It’s 32 years old. It’s supported by keyboards and electronic wind instruments and lederhosen. And now you can add your browser to the list. MIDI will never die.
Yes, as of more recent beta and stable builds, Google’s Chrome browser has built-in support for hardware MIDI. Plug in a MIDI controller, and you can play – well, this Web Audio MIDI Synthesizer, anyway:
Chris Wilso is the author, and describes it thusly:
This application is a analog synthesizer simulation built on the Web Audio API. It is very loosely based on the architecture of a Moog Prodigy synthesizer, although this is a polyphonic synthesizer, and it lacks the oscillator sync and glide effects of the Prodigy. (AKA: this is not intended to be a replication of the Prodigy, so pleased don’t tell me how crappy a reproduction it is! 🙂
This uses my Web MIDI Polyfill to add MIDI support via the Web MIDI API – in fact, I partly wrote this as a test case for the polyfill and the MIDI API itself, so if you have a MIDI keyboard attached, check it out. The polyfill uses Java to access the MIDI device, so if you’re wondering why Java is loading, that’s why. It may take a few seconds for MIDI to become active – the library takes a while to load – but when the ring turns gray (instead of blue), it’s ready. If you have a native implementation of the Web MIDI API in your browser, the polyfill shouldn’t load – at the time of this writing, Chrome Canary and Chrome Stable (33) have the only such implementation. The Web MIDI flag must also be enabled via chrome://flags/#enable-web-midi
So, why would you want such a thing?
Well, Google has their Chrome operating system to worry about, for one. And while Chromebooks haven’t exactly taken the world by storm, they are picking up a tidy selection of sales.
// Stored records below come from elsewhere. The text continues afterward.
(** The allocation returns the wanted path when it is free; otherwise the
    numbered name with the smallest counter, from 1 on, whose path is
    free. *)
Theorem allocate_smallest_counter
        (fs : filesystem) (destination_folder temp_filename p : string) :
  allocate fs destination_folder temp_filename = Some p ->
  (p = join destination_folder temp_filename
   /\ os_path_exists fs p = false)
  \/ (os_path_exists fs (join destination_folder temp_filename) = true
      /\ exists k,
          (1 <= k)%nat
          /\ p = fst (splitext temp_filename) ++ "_" ++ of_nat k
                 ++ snd (splitext temp_filename)
          /\ os_path_exists fs p = false
          /\ forall j, (1 <= j < k)%nat ->
               os_path_exists fs
                 (fst (splitext temp_filename) ++ "_" ++ of_nat j
                  ++ snd (splitext temp_filename)) = true).
Proof.
  unfold allocate. destruct (splitext temp_filename) as [base ext].
  cbn [fst snd]. intros E. apply probe_first_free in E.
  destruct E as [[-> Hf]|H]; [left; auto|right; exact H].
Qed.

(** *** The final JPG path *)

Lemma probe_jpg_result (fs : filesystem) (stem initial : string)
      (fuel : nat) :
  forall counter path p,
    probe_jpg fs stem initial fuel counter path = Some p ->
    (os_path_exists fs p = false \/ p = initial)
    /\ (p = path \/ exists k, p = stem ++ "_" ++ of_nat k ++ ".jpg").
Proof.
  induction fuel as [|fuel IH]; intros counter path p; cbn [probe_jpg];
    destruct (os_path_exists fs path
              && negb (String.eqb path initial)) eqn:He;
    try discriminate.
  - intros E; injection E as <-. split; [|auto].
    apply andb_false_iff in He. destruct He as [He|He]; [auto|].
    right. apply negb_false_iff in He. now apply String.eqb_eq.
  - intros E. destruct (IH _ _ _ E) as [H1 [->|[k Hk]]].
    + split; [exact H1|]. right. now exists counter.
    + split; [exact H1|]. right. now exists k.
  - intros E; injection E as <-. split; [|auto].
    apply andb_false_iff in He. destruct He as [He|He]; [auto|].
    right. apply negb_false_iff in He. now apply String.eqb_eq.
Qed.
We’ve heard promises of browser-based music for years, of course, and even had some rather viable options (first in Flash, now in Web tools). The promises are old enough that you might rightfully be more than a little dubious about their future. Standalone software performs better, it seems, and the business model that supports it has remained more of an incentive to developers than the unknown world of a browser tab.
That said, I could still foresee someone devising an application we haven’t yet imagined. For instance, if this were more widely deployed, maybe plugging a MIDI keyboard into an app on Facebook isn’t out of the question.
I also still imagine that browser-based music apps could be powerful for education and communication in ways standalone apps might not – and then, you might be willing to settle for slightly less-awesome performance.
In the meantime, this doesn’t matter so much. Developers wanting to toy around with this now can, and there’s code to play with, too. So that’s one of the nice things about the Web: without making any significant investment, our “what if?” scenarios don’t have to be limited to me rambling on and speculating. You can actually try it for yourself.